The IAS court properly denied plaintiffs' motion for vacatur of default as movants failed to establish a reasonable excuse for the default. Moreover, the imposition of sanctions, in the sum of $4,000, to be paid by plaintiffs' counsel was appropriate in light of counsel's repeated pattern of "frivolous" conduct as defined by Rules of Chief Administrator of Courts (22 N.Y.CRR) § 130-1.1 (c) (2). Plaintiffs' counsel, on several occasions, served motion papers on defense counsel, prompting such counsel to file opposition papers only to learn that no papers had ever been filed with the court.
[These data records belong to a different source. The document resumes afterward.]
(* ===== verification/Workloads.v ===== *)
(** * Readiness, pods and scaling: src/pkg/workloads

    pods.go (what "Ready" means, which pods belong to a workload) and scale.go
    (freezing the source by scaling to zero and remembering the count). *)

From Stdlib Require Import ZArith Lia.
From S2P Require Import Prelude GoStrings Effects Api Json Kube Classify.

(** ** pods.go *)

Definition isPodReady (p : Pod) : bool :=
  if negb (String.eqb (pod_Phase p) "Running") then false
  else existsb (fun c => String.eqb (cond_Type c) "Ready" && String.eqb (cond_Status c) "True")
         (pod_Conditions p).

Definition containerName (p : Pod) : string :=
  match sp_Containers (pod_Spec p) with [] => EmptyString | c :: _ => ct_Name c end.

Definition ownedBy (rs : ReplicaSet) (kind name : string) : bool :=
  existsb (fun o => String.eqb (or_Kind o) kind && String.eqb (or_Name o) name)
    (om_OwnerReferences (rs_Meta rs)).

Definition podOwnedBy (p : Pod) (names : gset string) : bool :=
  existsb (fun o => bool_decide (or_Name o ∈ names)) (om_OwnerReferences (pod_Meta p)).

Definition ListPods (c : kube) (w : Workload) : io ev (res (list Pod)) :=
  let* pods := trigger (kList c KPod (w_Namespace w)) in
  match pods with
  | Err e => Ret (Err (wrapf ("list pods in " +:+ w_Namespace w +:+ ": ") e))
  | Ok pods =>
      let owned owners := Ret (Ok (List.filter (fun p => podOwnedBy p owners) pods)) in
      if String.eqb (w_Kind w) "Deployment" then
        let* rss := trigger (kList c KReplicaSet (w_Namespace w)) in
        match rss with
        | Err e => Ret (Err e)
        | Ok rss =>
            owned (fold_left (fun owners rs =>
                     if ownedBy rs "Deployment" (w_Name w)
                     then {[om_Name (rs_Meta rs)]} ∪ owners else owners)
                   rss {[w_Name w]})
        end
      else owned {[w_Name w]}
  end.

(** The replicas asked for, and the "at least one Ready" rule of Ready. *)
Definition wanted (replicas : option Z) : Z := default 1%Z replicas.
Definition ready_of (replicas : option Z) (readyReplicas : Z) : bool :=
  if (wanted replicas =? 0)%Z then false else (1 <=? readyReplicas)%Z.

(** Ready; the boolean is false beside an error. *)
Definition Ready (c : kube) (w : Workload) : io ev (bool * option err) :=
  if String.eqb (w_Kind w) "StatefulSet" then
    let* sts := trigger (kGet c KStatefulSet (w_Namespace w) (w_Name w)) in
    match sts with
    | Err e => Ret (false, Some e)
    | Ok s => Ret (ready_of (sts_Replicas s) (sts_ReadyReplicas s), None)
    end
  else if String.eqb (w_Kind w) "Deployment" then
    let* dep := trigger (kGet c KDeployment (w_Namespace w) (w_Name w)) in
    match dep with
    | Err e => Ret (false, Some e)
    | Ok d => Ret (ready_of (dep_Replicas d) (dep_ReadyReplicas d), None)
    end
  else if String.eqb (w_Kind w) "DaemonSet" then
    let* ds := trigger (kGet c KDaemonSet (w_Namespace w) (w_Name w)) in
    match ds with
    | Err e => Ret (false, Some e)
    | Ok d => Ret ((1 <=? ds_NumberReady d)%Z, None)
    end
  else
    let* pods := ListPods c w in
    match pods with
    | Err e => Ret (false, Some e)
    | Ok pods => Ret (existsb isPodReady pods, None)
    end.

(** FirstReadyPod: the pod and container, or an error (no caller uses the pod
    that comes with the error). *)
Definition FirstReadyPod (c : kube) (w : Workload) : io ev (res (Pod * string)) :=
  let* pods := ListPods c w in
  match pods with
  | Err e => Ret (Err e)
  | Ok pods =>
      match List.find isPodReady pods with
      | Some p => Ret (Ok (p, containerName p))
      | None =>
          match pods with
          | [] => Ret (Err (errorf ("no pods for " +:+ WKey w)))
          | _ => Ret (Err (errorf (WKey w +:+ " has no Ready pod")))
          end
      end
  end.

(** ** scale.go *)

Definition originalReplicasAnn : string := "portage.io/original-replicas".

(** The annotation is written once; an existing one is kept. *)
Definition remember (cur : Z) (ann : strmap) : strmap :=
  let m := default ∅ ann in
  Some (match m !! originalReplicasAnn with
        | Some _ => m
        | None => <[originalReplicasAnn := Itoa cur]> m
        end).

Definition annotate (f : strmap -> strmap) (m : ObjectMeta) : ObjectMeta :=
  with_annotations (f (om_Annotations m)) m.

Definition scale_sts (replicas : Z) (s : StatefulSet) : StatefulSet :=
  sts_with_replicas (Some replicas)
    (sts_with_meta (annotate (remember (wanted (sts_Replicas s)))) s).
Definition scale_dep (replicas : Z) (d : Deployment) : Deployment :=
  dep_with_replicas (Some replicas)
    (dep_with_meta (annotate (remember (wanted (dep_Replicas d)))) d).

Definition Scale (c : kube) (w : Workload) (replicas : Z) : io ev (option err) :=
  if String.eqb (w_Kind w) "StatefulSet" then
    let* sts := trigger (kGet c KStatefulSet (w_Namespace w) (w_Name w)) in
    match sts with
    | Err e => Ret (Some e)
    | Ok s => trigger (kUpdate c KStatefulSet (w_Namespace w) (scale_sts replicas s))
    end
  else if String.eqb (w_Kind w) "Deployment" then
    let* dep := trigger (kGet c KDeployment (w_Namespace w) (w_Name w)) in
    match dep with
    | Err e => Ret (Some e)
    | Ok d => trigger (kUpdate c KDeployment (w_Namespace w) (scale_dep replicas d))
    end
  else Ret (Some (errorf ("scale: unsupported kind " +:+ w_Kind w))).

Definition is_zero (replicas : option Z) : bool :=
  match replicas with Some r => (r =? 0)%Z | None => false end.

Definition ScaledToZero (c : kube) (w : Workload) : io ev bool :=
  if String.eqb (w_Kind w) "StatefulSet" then
    let* sts := trigger (kGet c KStatefulSet (w_Namespace w) (w_Name w)) in
    Ret (match sts with Err _ => false | Ok s => is_zero (sts_Replicas s) end)
  else if String.eqb (w_Kind w) "Deployment" then
    let* dep := trigger (kGet c KDeployment (w_Namespace w) (w_Name w)) in
    Ret (match dep with Err _ => false | Ok d => is_zero (dep_Replicas d) end)
  else Ret false.

(** The conversion of the int [strconv.Atoi] parsed to int32. *)
Definition OriginalReplicas (ann : strmap) : Z :=
  match ann with
  | None => 1%Z
  | Some m => match Atoi (map_get EmptyString m originalReplicasAnn) with
              | Some n => if (n <? 0)%Z then 1%Z else wrap32 n
              | None => 1%Z
              end
  end.

(** ** Lemmas *)

Lemma remember_keeps cur ann m :
  ann = Some m -> is_Some (m !! originalReplicasAnn) -> remember cur ann = ann.
Proof. intros -> [v Hv]. unfold remember. cbn. by rewrite Hv. Qed.

Lemma OriginalReplicas_remember cur ann :
  (0 <= cur < 2 ^ 31)%Z -> default ∅ ann !! originalReplicasAnn = None ->
  OriginalReplicas (remember cur ann) = cur.
Proof.
  intros Hc Hn. unfold remember. rewrite Hn. cbn. unfold map_get. rewrite lookup_insert_eq. cbn.
  rewrite Atoi_Itoa by lia. destruct (Z.ltb_spec cur 0); [lia|].
  apply wrap_small; lia.
Qed.

(** [ListPods] returns pods the API server listed in the namespace. *)
Lemma ListPods_wp c w log :
  wp any_env (ListPods c w) log (fun log' r =>
    match r with
    | Ok pods => exists all, (w_Namespace w, all) ∈ listings KPod log' /\ pods ⊆ all
    | Err _ => True
    end).
Proof.
  unfold ListPods. wp_res; [|done].
  assert (forall owners, List.filter (fun p => podOwnedBy p owners) a ⊆ a) as Hsub.
  { intros owners p. rewrite !list_elem_of_In, filter_In. tauto. }
  case_if; [wp_res; [|done]|]; exists a; (split; [|apply Hsub]).
  - apply listings_mono, (listings_last KPod).
  - apply (listings_last KPod).
Qed.

(** [FirstReadyPod] returns one of them that is Ready. *)
Lemma FirstReadyPod_wp c w log :
  wp any_env (FirstReadyPod c w) log (fun log' r =>
    match r with
    | Ok (p, container) => container = containerName p /\ isPodReady p = true /\
        exists all, (w_Namespace w, all) ∈ listings KPod log' /\ p ∈ all
    | Err _ => True
    end).
Proof.
  unfold FirstReadyPod. apply wp_bind. eapply wp_mono; [apply ListPods_wp|].
  intros log' [pods|e]; [|done]. intros (all & Hall & Hsub).
  destruct (List.find isPodReady pods) as [p|] eqn:Ef; [|by destruct pods].
  apply find_Some_elem in Ef as [Hin Hr]. cbn. eauto 6.
Qed.

(** Only [Scale] writes. *)
Lemma ListPods_reads c w : reads_only (ListPods c w).
Proof. unfold ListPods. reads. Qed.

Lemma Ready_reads c w : reads_only (Ready c w).
Proof. unfold Ready. reads; apply ListPods_reads. Qed.

Lemma FirstReadyPod_reads c w : reads_only (FirstReadyPod c w).
Proof. unfold FirstReadyPod. reads; apply ListPods_reads. Qed.

Lemma ScaledToZero_reads c w : reads_only (ScaledToZero c w).
Proof. unfold ScaledToZero. reads. Qed.

(** ** Properties *)

(** freezing remembers what to restore. Scaling a StatefulSet that was
    never frozen records its replica count (1 when unset), so that
    [OriginalReplicas] reads it back, and sets the new count; scaling it again
    changes only the count and keeps the first record, so the count that
    rollback restores is the one before the first freeze, even when the set was
    unfrozen and rescaled in between (nothing ever clears the annotation). *)
Theorem scale_remembers s n m :
  (0 <= wanted (sts_Replicas s) < 2 ^ 31)%Z ->
  default ∅ (om_Annotations (sts_Meta s)) !! originalReplicasAnn = None ->
  let s1 := scale_sts n s in
  let s2 := scale_sts m s1 in
  sts_Replicas s1 = Some n /\ sts_Replicas s2 = Some m /\
  OriginalReplicas (om_Annotations (sts_Meta s1)) = wanted (sts_Replicas s) /\
  om_Annotations (sts_Meta s2) = om_Annotations (sts_Meta s1) /\
  (forall k, k <> originalReplicasAnn ->
     default ∅ (om_Annotations (sts_Meta s1)) !! k = default ∅ (om_Annotations (sts_Meta s)) !! k).
Proof.
  intros Hc Hn. cbv zeta. split_and!; [done|done| | |].
  - by apply OriginalReplicas_remember.
  - cbn. eapply remember_keeps; [done|]. cbn. rewrite Hn, lookup_insert_eq. eauto.
  - intros k Hk. cbn. rewrite Hn. by rewrite lookup_insert_ne.
Qed.

Lemma scale_remembers_witness :
  let s := mkSts (new_meta "pg" "shop" None None) (Some 3%Z) None
             (mkPodSpec None "" None [] [] None [] [] []) ["data"] 3 JNull in
  OriginalReplicas (om_Annotations (sts_Meta (scale_sts 0 s))) = 3%Z.
Proof.
  intros s. refine (proj1 (proj2 (proj2 (scale_remembers s 0 3 _ _)))); [cbn; lia|reflexivity].
Defined.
At the time that defendants sought imposition of sanctions and costs on November 8, 1989, 22 N.Y.CRR part 130-a authorized the imposition of such award which did not exceed $10,000. (See, 22 NYCRR 130-1.2; Matter of Troni [Volney Residence], 147 A.D.2d 394, 395.) The payment of "sanctions" however, should have been deposited with the Clients' Security Fund ( 22 NYCRR 130-1.3; Matter of Schultz v Washington County, 157 A.D.2d 948, 949), rather than defendants-respondents' counsel. Since the facts herein additionally support the imposition of costs on plaintiffs' counsel to be paid to defendants' counsel ( 22 NYCRR 130-1.2), a hearing on the matter should be held.
Concur — Carro, J.P., Ellerin, Ross, Asch and Kassal, JJ.